Live From the Ryder Cup: NBC Golf Caps Off a Successful Summer in Style

A crew of more than 500 on hand at Hazletine for NBC Sports, Golf Channel

The 41st Ryder Cup began in earnest this morning at Hazeltine Golf Course in Chaska, MN, and, for the NBC Golf production, engineering, and technical team involved with golf coverage, it marks the end of a busy few months that saw the team at the core of three major golf events: the Open Championship, the sport’s return to the Olympics, and now the Ryder Cup.

“It’s been a wonderful summer for our production, operations, and engineering teams, along with vendors like CP Communications and NEP,” says Ryan Soucy, senior director, golf operations, NBC Sports. “To cap it off here with everyone coming together makes me really proud of them.”

Ryan Soucy of NBC Golf says the Ryder Cup caps off a successful summer for the entire team.

Ryan Soucy of NBC Golf says the Ryder Cup and other efforts this summer make him proud of the entire team.

More than 500 people are on hand from NBC Sports and the Golf Channel, which together are providing a one-two punch of coverage of one of golf’s premier events: the three-day Ryder Cup tournament, where 12 players from the U.S. and Europe tee off against each other in a variety of match-play events: foursome, fourball, and singles.

Ken Goss, SVP, remote operations, NBC Sports, notes that the golf-packed summer also highlighted the collaboration between the NBC Sports and Golf Channel teams, working as one under the NBC Golf umbrella.

“It’s obviously a very effective collaboration effort from engineering, operations, and production that is a result of great execution and great teamwork,” he adds. “And that has been the focus and will continue to be the focus: to be better unified.”

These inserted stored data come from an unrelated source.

(** ** The [metadata] property and the objects behind it *)

Module Instance.

Abbreviation loc := nat.

(** Dictionary objects live in a heap; an instance attribute holds a
    reference to one, so two names for one dictionary see each other's
    writes. *)
Abbreviation heap := (gmap loc dict).

(** The instance: [_metadata] is unset until [__post_init__] has run. *)
Record instance := mkInstance { _metadata : option loc }.

(** [self._metadata = data], [data] being a dictionary built by the call. *)
Definition store_metadata (h : heap) (data : dict) : instance * heap :=
  let l := fresh (dom h) in
  (mkInstance (Some l), <[l := data]> h).

(** Construction as far as the recorder is concerned: the hook computes
    the dictionary and stores it on the new instance. *)
Definition construct (h : heap) (mro : list signature) (args : list value)
    (kwargs : dict) : result (instance * heap) :=
  bind (InstancingArgsTracker.post_init mro args kwargs) (λ data,
    Ok (store_metadata h data)).

(** [self.metadata]: the property getter returns [self._metadata], the
    dictionary object itself. *)
Definition metadata (self : instance) : result loc :=
  match _metadata self with
  | Some l => Ok l
  | None => Raise AttributeError
  end.

(** [self.metadata = x]: the property has no setter. *)
Definition set_metadata (self : instance) (x : loc) : result instance :=
  Raise AttributeError.

(** [d[k] = v] on the dictionary object at [l]. *)
Definition dict_setitem (h : heap) (l : loc) (k : string) (v : value)
  : result heap :=
  match h !! l with
  | Some d => Ok (<[l := <[k := v]> d]> h)
  | None => Raise AttributeError
  end.

(** [d[k]] on the dictionary object at [l]. *)
Definition dict_getitem (h : heap) (l : loc) (k : string) : result value :=
  match h !! l with
  | Some d =>
      match d !! k with
      | Some v => Ok v
      | None => Raise KeyError
      end
  | None => Raise AttributeError
  end.

(** [self.metadata[k] = v] *)
Definition metadata_setitem (h : heap) (self : instance) (k : string)
    (v : value) : result heap :=
  bind (metadata self) (λ l, dict_setitem h l k v).

(** [self.metadata[k]] *)
Definition metadata_getitem (h : heap) (self : instance) (k : string)
  : result value :=
  bind (metadata self) (λ l, dict_getitem h l k).

End Instance.

(** ** [CallPostInit]: the wrapper installed by [__init_subclass__] *)

Module CallPostInit.

Abbreviation cls := string.

(** What a construction does, in order: the body of a class's own
    [__init__] runs, a function object is called, the hook is called. *)
Inductive event :=
  | Body (c : cls) (args : list value) (kwargs : dict)
  | Called (f : string) (args : list value) (kwargs : dict)
  | PostInit (c : cls) (args : list value) (kwargs : dict).

Definition is_post_init (e : event) : bool :=
  match e with PostInit _ _ _ => true | _ => false end.

(** A class of the hierarchy.  [own_init], when the class body defines
    [__init__], gives the argument packs of the [super().__init__] calls
    the body makes, in order (none, one, or several).  [participating]
    says whether the class derives from [CallPostInit], that is whether
    [__init_subclass__] ran for it. *)
Record class_def := mkClass {
  cname : cls;
  own_init : option (list value → dict → list (list value * dict));
  participating : bool
}.

(** Calling the value [f] on [self], [args] and [kwargs]: a function
    object runs (its trace is the call), anything else is not callable. *)
Definition call_value (f : value) (args : list value) (kwargs : dict)
  : result (list event) :=
  match f with
  | PyCallable n => Ok [Called n args kwargs]
  | _ => Raise TypeError
  end.

(** The [super().__init__] calls of a body, in order. *)
Fixpoint run_calls (call : list value → dict → result (list event))
    (packs : list (list value * dict)) : result (list event) :=
  match packs with
  | [] => Ok []
  | ak :: packs' =>
      bind (call ak.1 ak.2) (λ evs,
        bind (run_calls call packs') (λ evs', Ok (evs ++ evs')))
  end.

(** [cls.__init__] applied to [self], [args] and [kwargs], [cls] being the
    first class of the linear resolution order [mro] and [ty] being
    [type(self)].  For a participating class this is [new_init], whose
    keyword-only parameter [init] defaults to [cls.__init__] as found when
    the class was defined (the class's own body, or what it inherits) and
    takes the keyword [init] of the call when there is one; [new_init] calls
    [init], then compares [type(self)] with [cls].  The empty list is
    [object]. *)
Fixpoint call_init (mro : list class_def) (ty : cls) (args : list value)
    (kwargs : dict) : result (list event) :=
  match mro with
  | [] => Ok []
  | c :: bases =>
      let original args kwargs :=
        match own_init c with
        | Some body =>
            bind (run_calls (call_init bases ty) (body args kwargs)) (λ evs,
              Ok (Body (cname c) args kwargs :: evs))
        | None => call_init bases ty args kwargs
        end in
      if participating c then
        let kwargs' := delete "init" kwargs in
        bind (match kwargs !! "init" with
              | Some init => call_value init args kwargs'
              | None => original args kwargs'
              end) (λ evs,
          Ok (evs ++ (if bool_decide (ty = cname c)
                      then [PostInit (cname c) args kwargs'] else [])))
      else original args kwargs
  end.

(** Calling the most derived class of [mro] with [args] and [kwargs]. *)
Definition construct (mro : list class_def) (args : list value)
    (kwargs : dict) : result (list event) :=
  match mro with
  | [] => Ok []
  | c :: _ => call_init mro (cname c) args kwargs
  end.

(** *** The hierarchies of the test suite *)

(** [TestInstanceArgs]: each subclass keeps its own parameters and
    forwards the other values to its base; [InstancingArgsTracker] defines
    no initializer. *)
Definition Parent_cls : class_def :=
  mkClass "Parent" (Some (λ _ _, [])) true.
Definition Child_cls : class_def :=
  mkClass "Child" (Some (λ args kwargs, [(drop 3 args, kwargs)])) true.
Definition Grandchild_cls : class_def :=
  mkClass "Grandchild" (Some (λ args kwargs, [(drop 2 args, kwargs)])) true.
Definition Tracker_cls : class_def :=
  mkClass "InstancingArgsTracker" None true.

(** [TestCallPostInit]: [Superclass] stands outside [CallPostInit] and
    defines the initializer; [Subclass] derives from both and defines none. *)
Definition Superclass : class_def :=
  mkClass "Superclass" (Some (λ _ _, [])) false.
Definition Subclass : class_def := mkClass "Subclass" None true.

End CallPostInit.

(** ** [TrackedInstances]: the registry *)

Module TrackedInstances.

Abbreviation cls := string.

(** An object: its identity and its exact class. *)
Record obj := mkObj { oid : nat; otype : cls }.

#[export] Instance obj_eq_dec : EqDecision obj.
Proof. solve_decision. Defined.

The event also alternates between locales in Europe (or the UK) and the U.S. every two years, with NBC Golf serving as host when it is played in the U.S. (European Tour Productions handles production of the world feed).

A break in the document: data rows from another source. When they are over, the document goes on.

(** * ffmpegserver.js: the per-connection video encoder

    A shallow embedding of [src/server/video-encoder.js] (the
    [VideoEncoder] constructor and the closures it creates) together with
    the properties of the capture / assembly engine that the specification
    states about it.

    The encoder is a bundle of closure variables mutated by event
    handlers.  Every handler runs to completion on Node's single thread,
    so one handler invocation is one atomic step of a transition system
    whose inputs are the client's messages, the socket's events and the
    completions of the asynchronous work the handlers started (file
    writes, external processes, the artifact registry's promise).

    The source file holds the module twice; the embedding follows the
    first copy (lines 1 to 437), which is the one with [handleMeta] and
    the [spawn]-based stages.  The process-level exit hooks
    ([cleanUpEncodersOnExit]) are outside the model, and so are the
    contents of the files written and what the external tools leave on
    disk. *)

From Stdlib Require Import ZArith QArith Ascii String List Sorted Lia.
From stdpp Require Import base option list gmap sets strings pretty.

Open Scope Z_scope.

(** ** JavaScript strings and numbers *)

(** A JavaScript string is a sequence of UTF-16 code units; [substr] and a
    regular expression without the [u] flag both work on code units. *)
Definition jsstring : Type := list N.

(** The code units of a string literal of the source. *)
Definition u16 (s : string) : jsstring :=
  map N_of_ascii (list_ascii_of_string s).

At the core of NBC Golf coverage is NEP ND4 A, B, and C units, as well as SS25 for support and EVS replay overflow. NEP ND5 is home to Golf Channel’s Live From coverage, and NEP’s ESU unit is also on hand for signal distribution to the various entities that need access to audio and video signals.

The format of the Ryder Cup requires a unique production philosophy because it is possible that golf might never be played at hole 17 or 18. For example, RF camera systems are of paramount importance, giving the production team maximum flexibility to deploy cameras where they are needed most.

The SupraCam flying over the practice range will also be moved for coverage on the 17th hole.

The SupraCam flying over the practice range will be moved for coverage of the 17th hole.

In addition, for the first two days of the tournament, there are only four matches on the course at any one time. That allows camera personnel to be redeployed to other holes as play ends on the early holes.

“We have up to 60 cameras here, including some specialty cameras like the SupraCam system that is on the practice area and then will move over to the 15th hole,” says Soucy. That is the same system that is used for coverage at the island green on the 17th hole of the Players Championship.”

There are also more than 150 microphones on the course.

“Audio is very important at the Ryder Cup,” says Soucy, “and we increased what we’ve done in the past.”

Every two years, the Ryder Cup serves as a bit of a reunion for the main entities involved: NBC Golf, Sky Sports, European Tour Productions, and Turner Sports. During play, it is primarily on the shoulders of NBC Sports to tell the story of the American team and Sky Sports to tell the story of the European team. Both of those production teams capture all the emotional reactions and individual shots and provide a wealth of camera angles and signals for the production teams to choose from.

“The best example of sharing resources,” says Soucy, “is the Steadicam operators on the first tee: they can focus on the European team while we focus on the American.”

One new feature for golf coverage will be Playing Through, whereby viewers will see a two-box during commercial breaks, with the commercial side-by-side with live coverage. NBC has used the concept for motorsports and tested it out during a European Tour Production event earlier this year.

Preparations for the Ryder Cup began two years ago with a site visit in November.

“When we came back in the spring, we saw the [immensity] of this place,” says Soucy. “The people from the R&A couldn’t believe the amount of space that is out here, and it allows us to have parking onsite. The PGA really gave us great access.”